── SUPPLIED INFORMATION

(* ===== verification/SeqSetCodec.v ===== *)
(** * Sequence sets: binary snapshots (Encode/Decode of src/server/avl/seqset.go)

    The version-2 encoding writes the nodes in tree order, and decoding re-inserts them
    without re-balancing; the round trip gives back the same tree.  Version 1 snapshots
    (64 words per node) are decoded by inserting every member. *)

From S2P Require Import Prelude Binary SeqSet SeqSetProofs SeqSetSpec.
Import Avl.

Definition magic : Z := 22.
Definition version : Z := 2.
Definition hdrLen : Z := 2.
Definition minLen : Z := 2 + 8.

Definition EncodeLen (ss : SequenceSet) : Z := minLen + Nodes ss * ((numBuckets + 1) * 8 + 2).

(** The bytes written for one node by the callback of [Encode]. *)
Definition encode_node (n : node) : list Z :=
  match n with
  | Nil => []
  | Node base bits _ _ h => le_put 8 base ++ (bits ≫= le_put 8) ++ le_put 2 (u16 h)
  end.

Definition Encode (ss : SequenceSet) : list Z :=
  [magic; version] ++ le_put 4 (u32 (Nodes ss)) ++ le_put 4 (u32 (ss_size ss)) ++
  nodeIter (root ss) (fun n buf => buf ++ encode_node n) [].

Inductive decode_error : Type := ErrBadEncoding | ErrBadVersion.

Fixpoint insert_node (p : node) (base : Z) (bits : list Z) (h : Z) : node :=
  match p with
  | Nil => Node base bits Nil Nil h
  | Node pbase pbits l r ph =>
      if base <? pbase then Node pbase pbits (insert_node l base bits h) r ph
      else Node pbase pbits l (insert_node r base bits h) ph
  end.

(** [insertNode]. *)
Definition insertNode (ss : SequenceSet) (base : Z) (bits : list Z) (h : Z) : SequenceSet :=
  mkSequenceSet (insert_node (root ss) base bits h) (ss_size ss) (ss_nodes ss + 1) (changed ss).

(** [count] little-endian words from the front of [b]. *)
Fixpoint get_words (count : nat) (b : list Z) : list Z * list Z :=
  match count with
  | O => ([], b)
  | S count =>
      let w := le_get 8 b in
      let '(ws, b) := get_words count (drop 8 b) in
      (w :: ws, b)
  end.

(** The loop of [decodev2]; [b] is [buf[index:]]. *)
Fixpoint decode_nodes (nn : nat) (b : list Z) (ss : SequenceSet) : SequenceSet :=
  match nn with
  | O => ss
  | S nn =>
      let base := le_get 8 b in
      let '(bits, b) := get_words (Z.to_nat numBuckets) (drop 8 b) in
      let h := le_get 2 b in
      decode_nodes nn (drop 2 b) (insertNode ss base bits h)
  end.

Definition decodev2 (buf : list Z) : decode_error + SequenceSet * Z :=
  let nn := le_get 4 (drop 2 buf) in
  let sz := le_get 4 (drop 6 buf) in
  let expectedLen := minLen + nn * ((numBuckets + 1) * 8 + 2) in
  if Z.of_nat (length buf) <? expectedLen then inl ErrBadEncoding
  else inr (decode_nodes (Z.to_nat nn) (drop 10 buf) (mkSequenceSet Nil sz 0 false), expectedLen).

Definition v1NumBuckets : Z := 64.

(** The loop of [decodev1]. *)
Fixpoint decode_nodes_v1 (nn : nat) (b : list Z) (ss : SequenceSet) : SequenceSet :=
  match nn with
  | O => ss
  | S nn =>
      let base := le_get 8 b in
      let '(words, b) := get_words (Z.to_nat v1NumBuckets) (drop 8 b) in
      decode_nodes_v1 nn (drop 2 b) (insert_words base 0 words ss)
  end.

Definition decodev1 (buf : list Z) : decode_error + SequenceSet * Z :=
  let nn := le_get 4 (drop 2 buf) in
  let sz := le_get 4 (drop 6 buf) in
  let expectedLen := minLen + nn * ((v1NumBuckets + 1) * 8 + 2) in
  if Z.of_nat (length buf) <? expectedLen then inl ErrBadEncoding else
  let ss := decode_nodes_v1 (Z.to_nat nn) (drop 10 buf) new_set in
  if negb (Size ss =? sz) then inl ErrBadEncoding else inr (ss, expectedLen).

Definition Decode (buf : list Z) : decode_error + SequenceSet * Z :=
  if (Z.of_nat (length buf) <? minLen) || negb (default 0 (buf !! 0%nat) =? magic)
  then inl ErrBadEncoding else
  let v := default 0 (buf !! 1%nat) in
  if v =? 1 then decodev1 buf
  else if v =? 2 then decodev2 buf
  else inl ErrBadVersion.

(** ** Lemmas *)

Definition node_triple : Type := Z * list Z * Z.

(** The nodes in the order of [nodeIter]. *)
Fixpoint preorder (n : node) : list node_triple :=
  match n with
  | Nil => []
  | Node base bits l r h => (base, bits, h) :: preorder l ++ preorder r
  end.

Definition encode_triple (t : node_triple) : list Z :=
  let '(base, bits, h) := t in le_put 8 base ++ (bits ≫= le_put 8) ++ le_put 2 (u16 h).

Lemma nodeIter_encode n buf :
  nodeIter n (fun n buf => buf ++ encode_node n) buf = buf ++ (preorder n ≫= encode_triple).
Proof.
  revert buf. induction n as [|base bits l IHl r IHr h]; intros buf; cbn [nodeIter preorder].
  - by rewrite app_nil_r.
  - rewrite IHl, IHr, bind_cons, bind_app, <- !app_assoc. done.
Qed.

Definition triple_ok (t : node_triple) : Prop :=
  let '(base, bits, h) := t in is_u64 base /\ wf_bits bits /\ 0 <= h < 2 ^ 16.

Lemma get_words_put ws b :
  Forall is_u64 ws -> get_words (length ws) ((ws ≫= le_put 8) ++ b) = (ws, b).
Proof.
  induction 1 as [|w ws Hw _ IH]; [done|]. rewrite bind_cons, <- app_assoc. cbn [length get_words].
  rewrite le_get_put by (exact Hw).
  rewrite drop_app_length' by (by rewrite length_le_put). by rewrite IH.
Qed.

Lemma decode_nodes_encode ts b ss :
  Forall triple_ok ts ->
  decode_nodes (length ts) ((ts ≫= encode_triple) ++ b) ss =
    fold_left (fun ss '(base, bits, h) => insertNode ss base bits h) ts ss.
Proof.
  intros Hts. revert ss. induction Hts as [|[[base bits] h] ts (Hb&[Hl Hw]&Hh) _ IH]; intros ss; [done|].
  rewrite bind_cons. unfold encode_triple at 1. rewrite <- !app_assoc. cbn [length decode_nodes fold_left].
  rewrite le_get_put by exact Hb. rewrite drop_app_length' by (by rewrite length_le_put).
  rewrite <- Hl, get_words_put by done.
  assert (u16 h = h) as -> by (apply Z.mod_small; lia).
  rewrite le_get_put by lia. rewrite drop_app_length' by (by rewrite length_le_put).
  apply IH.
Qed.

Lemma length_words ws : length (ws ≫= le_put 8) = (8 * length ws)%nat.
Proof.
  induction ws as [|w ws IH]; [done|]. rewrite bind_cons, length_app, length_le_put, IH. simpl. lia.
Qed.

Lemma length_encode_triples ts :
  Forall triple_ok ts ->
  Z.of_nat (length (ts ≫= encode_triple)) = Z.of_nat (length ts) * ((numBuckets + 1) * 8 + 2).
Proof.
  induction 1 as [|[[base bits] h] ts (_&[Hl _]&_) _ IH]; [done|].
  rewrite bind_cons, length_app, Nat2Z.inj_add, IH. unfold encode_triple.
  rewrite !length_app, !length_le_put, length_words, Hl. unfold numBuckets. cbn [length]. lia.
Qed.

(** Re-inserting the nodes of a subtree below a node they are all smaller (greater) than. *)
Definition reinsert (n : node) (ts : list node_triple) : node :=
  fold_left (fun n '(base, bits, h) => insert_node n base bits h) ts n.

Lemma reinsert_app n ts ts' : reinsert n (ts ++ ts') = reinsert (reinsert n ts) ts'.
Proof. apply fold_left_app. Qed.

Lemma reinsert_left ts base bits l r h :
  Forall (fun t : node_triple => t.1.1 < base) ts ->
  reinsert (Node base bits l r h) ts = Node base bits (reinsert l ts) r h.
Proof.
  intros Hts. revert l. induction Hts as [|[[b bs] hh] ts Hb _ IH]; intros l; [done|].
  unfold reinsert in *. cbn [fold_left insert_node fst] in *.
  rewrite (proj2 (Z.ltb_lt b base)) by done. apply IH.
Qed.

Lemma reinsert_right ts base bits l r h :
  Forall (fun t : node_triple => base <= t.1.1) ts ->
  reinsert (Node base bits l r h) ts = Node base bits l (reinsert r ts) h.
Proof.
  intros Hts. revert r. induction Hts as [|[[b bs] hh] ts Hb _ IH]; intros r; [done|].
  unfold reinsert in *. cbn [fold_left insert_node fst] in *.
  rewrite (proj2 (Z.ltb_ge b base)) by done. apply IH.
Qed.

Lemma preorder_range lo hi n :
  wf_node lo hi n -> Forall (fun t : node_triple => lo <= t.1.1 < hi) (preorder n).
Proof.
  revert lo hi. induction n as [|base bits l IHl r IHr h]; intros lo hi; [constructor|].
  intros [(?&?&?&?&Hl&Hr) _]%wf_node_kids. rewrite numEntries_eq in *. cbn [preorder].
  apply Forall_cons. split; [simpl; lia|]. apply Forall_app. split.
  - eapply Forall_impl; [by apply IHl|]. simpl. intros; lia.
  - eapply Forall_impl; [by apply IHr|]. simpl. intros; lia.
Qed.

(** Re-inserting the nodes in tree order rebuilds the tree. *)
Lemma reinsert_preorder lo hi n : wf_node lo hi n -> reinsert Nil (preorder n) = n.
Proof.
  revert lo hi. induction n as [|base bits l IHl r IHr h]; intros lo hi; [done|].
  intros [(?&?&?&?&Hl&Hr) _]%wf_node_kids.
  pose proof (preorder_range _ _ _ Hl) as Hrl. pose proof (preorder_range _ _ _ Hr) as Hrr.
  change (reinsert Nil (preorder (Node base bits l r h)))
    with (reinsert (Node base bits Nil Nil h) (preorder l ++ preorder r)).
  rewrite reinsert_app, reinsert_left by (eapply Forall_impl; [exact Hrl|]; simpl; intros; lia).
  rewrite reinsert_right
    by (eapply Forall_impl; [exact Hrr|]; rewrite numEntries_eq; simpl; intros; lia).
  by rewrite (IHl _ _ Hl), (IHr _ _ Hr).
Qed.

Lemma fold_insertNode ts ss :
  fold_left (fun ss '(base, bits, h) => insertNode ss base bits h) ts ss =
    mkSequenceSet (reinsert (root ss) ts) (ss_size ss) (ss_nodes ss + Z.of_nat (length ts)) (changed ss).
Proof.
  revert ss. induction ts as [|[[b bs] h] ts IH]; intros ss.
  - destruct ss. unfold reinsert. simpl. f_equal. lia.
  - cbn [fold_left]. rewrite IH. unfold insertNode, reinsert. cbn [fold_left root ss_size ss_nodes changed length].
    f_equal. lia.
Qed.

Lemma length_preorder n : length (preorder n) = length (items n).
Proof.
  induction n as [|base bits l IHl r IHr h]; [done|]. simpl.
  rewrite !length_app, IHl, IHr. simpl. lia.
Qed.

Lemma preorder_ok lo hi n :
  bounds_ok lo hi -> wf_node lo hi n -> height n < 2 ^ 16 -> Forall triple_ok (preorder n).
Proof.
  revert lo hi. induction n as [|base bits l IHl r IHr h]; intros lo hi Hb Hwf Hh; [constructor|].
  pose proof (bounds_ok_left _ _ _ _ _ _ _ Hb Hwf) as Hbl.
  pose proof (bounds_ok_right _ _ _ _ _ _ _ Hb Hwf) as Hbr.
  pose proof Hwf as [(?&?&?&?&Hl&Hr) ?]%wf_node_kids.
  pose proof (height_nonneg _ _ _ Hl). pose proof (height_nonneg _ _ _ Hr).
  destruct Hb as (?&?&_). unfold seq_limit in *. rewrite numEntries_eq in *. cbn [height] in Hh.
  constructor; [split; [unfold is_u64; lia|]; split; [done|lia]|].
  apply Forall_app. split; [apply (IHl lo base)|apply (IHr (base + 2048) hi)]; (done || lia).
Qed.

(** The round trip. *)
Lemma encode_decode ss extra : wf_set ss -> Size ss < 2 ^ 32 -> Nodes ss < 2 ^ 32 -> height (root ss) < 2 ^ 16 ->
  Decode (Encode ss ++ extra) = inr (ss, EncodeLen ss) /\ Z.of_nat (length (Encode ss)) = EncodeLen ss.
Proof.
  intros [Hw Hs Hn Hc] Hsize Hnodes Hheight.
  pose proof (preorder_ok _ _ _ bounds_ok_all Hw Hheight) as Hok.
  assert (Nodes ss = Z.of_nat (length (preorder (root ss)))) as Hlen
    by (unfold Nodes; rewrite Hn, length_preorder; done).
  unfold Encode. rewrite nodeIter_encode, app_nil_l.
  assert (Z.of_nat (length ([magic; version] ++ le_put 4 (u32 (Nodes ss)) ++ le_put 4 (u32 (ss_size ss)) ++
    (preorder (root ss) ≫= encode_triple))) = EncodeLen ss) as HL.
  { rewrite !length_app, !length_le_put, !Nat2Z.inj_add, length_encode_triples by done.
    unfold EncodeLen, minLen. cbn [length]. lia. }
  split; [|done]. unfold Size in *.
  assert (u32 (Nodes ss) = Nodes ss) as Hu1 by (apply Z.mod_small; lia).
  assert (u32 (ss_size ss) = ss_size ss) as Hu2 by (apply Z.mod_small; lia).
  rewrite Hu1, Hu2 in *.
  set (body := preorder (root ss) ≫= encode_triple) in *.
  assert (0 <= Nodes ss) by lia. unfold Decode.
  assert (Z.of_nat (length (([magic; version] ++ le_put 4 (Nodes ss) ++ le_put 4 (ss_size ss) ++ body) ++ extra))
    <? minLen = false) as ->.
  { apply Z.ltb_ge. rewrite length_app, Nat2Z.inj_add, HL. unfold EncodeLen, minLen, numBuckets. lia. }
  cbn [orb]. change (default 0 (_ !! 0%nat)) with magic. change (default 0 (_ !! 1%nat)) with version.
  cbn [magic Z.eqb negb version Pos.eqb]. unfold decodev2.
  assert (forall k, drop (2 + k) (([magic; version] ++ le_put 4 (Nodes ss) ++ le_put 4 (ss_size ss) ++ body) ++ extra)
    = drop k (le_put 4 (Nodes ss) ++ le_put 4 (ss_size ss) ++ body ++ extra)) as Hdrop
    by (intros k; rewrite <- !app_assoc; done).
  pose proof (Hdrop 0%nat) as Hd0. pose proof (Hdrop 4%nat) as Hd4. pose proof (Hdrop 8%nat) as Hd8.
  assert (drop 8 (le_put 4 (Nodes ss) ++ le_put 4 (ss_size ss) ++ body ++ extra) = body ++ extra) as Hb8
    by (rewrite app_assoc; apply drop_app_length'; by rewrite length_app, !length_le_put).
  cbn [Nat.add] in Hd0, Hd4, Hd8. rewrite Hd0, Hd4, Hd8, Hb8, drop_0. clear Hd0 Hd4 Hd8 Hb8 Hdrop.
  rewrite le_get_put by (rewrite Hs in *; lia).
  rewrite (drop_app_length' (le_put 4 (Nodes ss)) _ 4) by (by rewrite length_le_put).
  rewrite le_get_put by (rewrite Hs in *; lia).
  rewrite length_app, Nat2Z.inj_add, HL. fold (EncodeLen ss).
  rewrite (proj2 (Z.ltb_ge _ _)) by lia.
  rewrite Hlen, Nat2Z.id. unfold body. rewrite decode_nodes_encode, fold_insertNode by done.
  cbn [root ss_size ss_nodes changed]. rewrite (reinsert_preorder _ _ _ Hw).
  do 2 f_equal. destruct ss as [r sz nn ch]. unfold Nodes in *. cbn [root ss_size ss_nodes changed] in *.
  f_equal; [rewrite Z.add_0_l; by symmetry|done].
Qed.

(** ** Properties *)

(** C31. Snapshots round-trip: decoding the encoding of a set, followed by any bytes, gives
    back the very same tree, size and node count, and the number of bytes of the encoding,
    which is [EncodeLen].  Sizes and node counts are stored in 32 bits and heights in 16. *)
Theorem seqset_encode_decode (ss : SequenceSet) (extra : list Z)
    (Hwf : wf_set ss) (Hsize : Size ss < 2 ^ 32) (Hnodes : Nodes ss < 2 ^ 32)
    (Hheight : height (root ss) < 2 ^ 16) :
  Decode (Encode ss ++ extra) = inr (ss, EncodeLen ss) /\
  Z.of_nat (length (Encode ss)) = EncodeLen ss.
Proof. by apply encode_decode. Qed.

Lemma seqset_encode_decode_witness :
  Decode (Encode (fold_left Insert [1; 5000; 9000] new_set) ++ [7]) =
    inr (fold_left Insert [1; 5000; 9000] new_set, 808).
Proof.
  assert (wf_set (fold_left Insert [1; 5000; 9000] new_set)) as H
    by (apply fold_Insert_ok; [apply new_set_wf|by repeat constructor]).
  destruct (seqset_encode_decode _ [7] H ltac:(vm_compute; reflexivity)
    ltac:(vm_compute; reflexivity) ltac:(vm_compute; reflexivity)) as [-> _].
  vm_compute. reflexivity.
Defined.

────

EXERCISE PROMPT:
Both the first line of the data above and the line with "Definition Encode (ss" must be included; please return exactly those lines and the ones between them.

RESPONSE TO THIS EXERCISE:
(* ===== verification/SeqSetCodec.v ===== *)
(** * Sequence sets: binary snapshots (Encode/Decode of src/server/avl/seqset.go)

    The version-2 encoding writes the nodes in tree order, and decoding re-inserts them
    without re-balancing; the round trip gives back the same tree.  Version 1 snapshots
    (64 words per node) are decoded by inserting every member. *)

From S2P Require Import Prelude Binary SeqSet SeqSetProofs SeqSetSpec.
Import Avl.

Definition magic : Z := 22.
Definition version : Z := 2.
Definition hdrLen : Z := 2.
Definition minLen : Z := 2 + 8.

Definition EncodeLen (ss : SequenceSet) : Z := minLen + Nodes ss * ((numBuckets + 1) * 8 + 2).

(** The bytes written for one node by the callback of [Encode]. *)
Definition encode_node (n : node) : list Z :=
  match n with
  | Nil => []
  | Node base bits _ _ h => le_put 8 base ++ (bits ≫= le_put 8) ++ le_put 2 (u16 h)
  end.

Definition Encode (ss : SequenceSet) : list Z :=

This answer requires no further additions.